Your instructions: All lines holding the string "Require" should be copied from the data below.

────────

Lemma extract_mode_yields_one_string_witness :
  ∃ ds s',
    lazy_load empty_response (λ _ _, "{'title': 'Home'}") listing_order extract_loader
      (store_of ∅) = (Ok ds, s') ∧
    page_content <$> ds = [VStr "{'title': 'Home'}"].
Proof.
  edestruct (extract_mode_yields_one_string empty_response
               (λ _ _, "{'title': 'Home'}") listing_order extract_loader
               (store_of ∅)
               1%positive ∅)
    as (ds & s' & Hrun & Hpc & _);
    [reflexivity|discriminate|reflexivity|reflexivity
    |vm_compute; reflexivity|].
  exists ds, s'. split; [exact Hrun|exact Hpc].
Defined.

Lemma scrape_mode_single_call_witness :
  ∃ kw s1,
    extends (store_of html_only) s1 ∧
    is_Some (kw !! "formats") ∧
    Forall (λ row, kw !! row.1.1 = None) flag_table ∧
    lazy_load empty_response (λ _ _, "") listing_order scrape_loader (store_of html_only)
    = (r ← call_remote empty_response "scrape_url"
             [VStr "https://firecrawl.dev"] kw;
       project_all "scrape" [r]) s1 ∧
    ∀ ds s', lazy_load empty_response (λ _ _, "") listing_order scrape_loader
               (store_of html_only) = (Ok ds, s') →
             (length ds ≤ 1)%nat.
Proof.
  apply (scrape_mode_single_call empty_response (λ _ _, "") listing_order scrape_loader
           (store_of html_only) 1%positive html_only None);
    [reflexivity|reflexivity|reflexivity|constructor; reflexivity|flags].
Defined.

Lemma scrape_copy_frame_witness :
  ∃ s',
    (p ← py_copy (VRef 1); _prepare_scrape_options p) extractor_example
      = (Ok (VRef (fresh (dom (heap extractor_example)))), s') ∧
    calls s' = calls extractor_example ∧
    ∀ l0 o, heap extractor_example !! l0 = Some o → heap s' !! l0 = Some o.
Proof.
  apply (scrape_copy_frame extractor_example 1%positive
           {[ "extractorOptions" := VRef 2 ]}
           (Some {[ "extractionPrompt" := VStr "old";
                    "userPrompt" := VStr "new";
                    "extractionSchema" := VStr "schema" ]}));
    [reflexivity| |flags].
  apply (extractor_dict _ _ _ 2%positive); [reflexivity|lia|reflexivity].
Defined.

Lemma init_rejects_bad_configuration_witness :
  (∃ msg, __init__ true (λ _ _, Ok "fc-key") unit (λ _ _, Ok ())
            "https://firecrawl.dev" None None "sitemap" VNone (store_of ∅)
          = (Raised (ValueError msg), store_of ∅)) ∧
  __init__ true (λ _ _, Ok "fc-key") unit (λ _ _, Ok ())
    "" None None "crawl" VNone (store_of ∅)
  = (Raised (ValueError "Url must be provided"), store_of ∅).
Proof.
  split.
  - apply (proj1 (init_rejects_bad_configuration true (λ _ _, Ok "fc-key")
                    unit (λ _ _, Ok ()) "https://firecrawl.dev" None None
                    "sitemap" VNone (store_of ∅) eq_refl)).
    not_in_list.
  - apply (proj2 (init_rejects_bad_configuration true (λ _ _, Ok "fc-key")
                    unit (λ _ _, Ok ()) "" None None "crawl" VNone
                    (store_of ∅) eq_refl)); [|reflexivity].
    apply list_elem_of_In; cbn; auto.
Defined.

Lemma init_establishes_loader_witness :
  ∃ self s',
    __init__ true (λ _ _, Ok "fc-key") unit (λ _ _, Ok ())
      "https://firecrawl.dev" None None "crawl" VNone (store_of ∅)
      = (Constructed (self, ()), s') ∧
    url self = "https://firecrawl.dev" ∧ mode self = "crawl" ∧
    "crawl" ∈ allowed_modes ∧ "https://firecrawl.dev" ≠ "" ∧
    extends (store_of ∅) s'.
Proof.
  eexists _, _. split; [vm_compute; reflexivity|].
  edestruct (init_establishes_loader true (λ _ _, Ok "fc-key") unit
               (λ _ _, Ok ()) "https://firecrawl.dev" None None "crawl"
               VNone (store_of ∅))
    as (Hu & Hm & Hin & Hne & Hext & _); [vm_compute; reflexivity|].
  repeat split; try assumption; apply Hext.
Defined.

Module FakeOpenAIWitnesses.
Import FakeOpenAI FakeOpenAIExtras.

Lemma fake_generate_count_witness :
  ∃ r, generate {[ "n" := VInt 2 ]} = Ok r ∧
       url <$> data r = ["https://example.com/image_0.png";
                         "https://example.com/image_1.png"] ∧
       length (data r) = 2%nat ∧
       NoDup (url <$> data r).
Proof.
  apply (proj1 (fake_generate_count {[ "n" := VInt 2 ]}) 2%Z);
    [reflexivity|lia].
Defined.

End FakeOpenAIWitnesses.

────────

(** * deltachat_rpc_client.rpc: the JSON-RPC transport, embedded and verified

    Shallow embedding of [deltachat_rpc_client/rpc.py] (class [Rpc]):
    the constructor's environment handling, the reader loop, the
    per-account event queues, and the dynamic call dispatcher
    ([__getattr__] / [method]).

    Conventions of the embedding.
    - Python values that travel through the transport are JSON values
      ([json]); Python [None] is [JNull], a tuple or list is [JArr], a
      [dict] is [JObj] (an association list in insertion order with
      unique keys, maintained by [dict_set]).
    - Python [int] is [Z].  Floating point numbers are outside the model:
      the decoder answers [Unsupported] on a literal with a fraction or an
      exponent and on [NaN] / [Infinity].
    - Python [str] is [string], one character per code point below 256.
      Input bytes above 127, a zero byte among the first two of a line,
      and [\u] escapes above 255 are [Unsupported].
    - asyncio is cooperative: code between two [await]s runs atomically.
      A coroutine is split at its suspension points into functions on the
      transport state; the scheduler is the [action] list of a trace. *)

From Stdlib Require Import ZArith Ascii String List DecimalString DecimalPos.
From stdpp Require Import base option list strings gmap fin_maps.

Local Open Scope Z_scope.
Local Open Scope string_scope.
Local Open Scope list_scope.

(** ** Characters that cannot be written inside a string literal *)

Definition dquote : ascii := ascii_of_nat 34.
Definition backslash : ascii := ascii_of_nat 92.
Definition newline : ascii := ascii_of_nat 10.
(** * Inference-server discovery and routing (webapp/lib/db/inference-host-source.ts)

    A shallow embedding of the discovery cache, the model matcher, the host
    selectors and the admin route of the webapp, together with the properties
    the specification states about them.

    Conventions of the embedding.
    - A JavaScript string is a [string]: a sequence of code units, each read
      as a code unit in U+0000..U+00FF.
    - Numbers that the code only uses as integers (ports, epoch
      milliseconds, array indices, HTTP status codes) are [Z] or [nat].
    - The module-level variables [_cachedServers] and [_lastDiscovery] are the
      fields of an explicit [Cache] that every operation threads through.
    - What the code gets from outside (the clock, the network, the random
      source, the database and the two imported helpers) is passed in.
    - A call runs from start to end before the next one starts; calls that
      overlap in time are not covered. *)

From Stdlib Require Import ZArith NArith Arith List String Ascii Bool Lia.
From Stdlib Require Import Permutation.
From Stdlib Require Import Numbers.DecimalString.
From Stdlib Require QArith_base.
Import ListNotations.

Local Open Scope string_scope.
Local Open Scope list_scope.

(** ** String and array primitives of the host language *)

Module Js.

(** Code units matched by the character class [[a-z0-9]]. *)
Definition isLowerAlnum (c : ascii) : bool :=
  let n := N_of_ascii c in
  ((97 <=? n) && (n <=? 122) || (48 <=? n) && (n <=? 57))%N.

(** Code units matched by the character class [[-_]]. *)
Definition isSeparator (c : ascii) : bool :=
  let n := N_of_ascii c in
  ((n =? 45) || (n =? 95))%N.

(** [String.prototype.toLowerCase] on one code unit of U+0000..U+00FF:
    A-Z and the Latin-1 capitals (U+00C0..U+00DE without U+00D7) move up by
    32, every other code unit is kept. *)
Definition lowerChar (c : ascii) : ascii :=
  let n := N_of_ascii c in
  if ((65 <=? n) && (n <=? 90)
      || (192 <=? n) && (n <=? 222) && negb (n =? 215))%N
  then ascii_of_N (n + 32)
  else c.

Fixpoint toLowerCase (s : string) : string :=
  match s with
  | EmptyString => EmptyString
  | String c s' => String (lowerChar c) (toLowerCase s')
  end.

────────

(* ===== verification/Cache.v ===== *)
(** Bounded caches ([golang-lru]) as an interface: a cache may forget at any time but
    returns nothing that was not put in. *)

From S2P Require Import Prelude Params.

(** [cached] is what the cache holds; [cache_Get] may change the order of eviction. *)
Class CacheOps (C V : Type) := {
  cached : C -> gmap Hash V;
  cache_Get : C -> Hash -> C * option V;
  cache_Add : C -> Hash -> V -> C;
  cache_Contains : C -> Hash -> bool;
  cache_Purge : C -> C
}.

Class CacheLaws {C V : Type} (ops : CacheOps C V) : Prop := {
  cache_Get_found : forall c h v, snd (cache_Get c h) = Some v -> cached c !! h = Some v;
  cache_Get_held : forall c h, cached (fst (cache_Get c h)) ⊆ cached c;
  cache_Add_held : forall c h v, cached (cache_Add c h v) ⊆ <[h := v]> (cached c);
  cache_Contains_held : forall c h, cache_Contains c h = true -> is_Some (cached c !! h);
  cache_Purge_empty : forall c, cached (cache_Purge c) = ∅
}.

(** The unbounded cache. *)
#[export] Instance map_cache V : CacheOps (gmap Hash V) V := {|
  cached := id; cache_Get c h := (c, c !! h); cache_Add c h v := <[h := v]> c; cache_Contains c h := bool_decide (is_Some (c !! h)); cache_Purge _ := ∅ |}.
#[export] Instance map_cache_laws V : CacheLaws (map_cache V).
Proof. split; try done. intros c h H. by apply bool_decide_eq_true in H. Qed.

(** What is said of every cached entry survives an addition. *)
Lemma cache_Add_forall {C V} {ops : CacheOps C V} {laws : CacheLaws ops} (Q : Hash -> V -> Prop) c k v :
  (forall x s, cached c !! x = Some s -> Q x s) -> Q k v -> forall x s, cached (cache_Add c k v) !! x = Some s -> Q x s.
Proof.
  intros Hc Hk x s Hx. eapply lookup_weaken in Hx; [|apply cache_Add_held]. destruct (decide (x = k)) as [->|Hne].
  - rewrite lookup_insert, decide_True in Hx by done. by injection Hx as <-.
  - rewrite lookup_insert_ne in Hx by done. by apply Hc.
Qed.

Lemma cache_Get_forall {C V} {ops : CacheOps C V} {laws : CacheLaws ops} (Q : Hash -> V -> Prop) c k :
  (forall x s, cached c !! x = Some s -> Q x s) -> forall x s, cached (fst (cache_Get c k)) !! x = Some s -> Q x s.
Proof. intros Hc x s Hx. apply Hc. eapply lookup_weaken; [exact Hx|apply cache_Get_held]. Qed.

────────

Result:
From Stdlib Require Import ZArith Ascii String List DecimalString DecimalPos.
From stdpp Require Import base option list strings gmap fin_maps.
From Stdlib Require Import ZArith NArith Arith List String Ascii Bool Lia.
From Stdlib Require Import Permutation.
From Stdlib Require Import Numbers.DecimalString.
From Stdlib Require QArith_base.
From S2P Require Import Prelude Params.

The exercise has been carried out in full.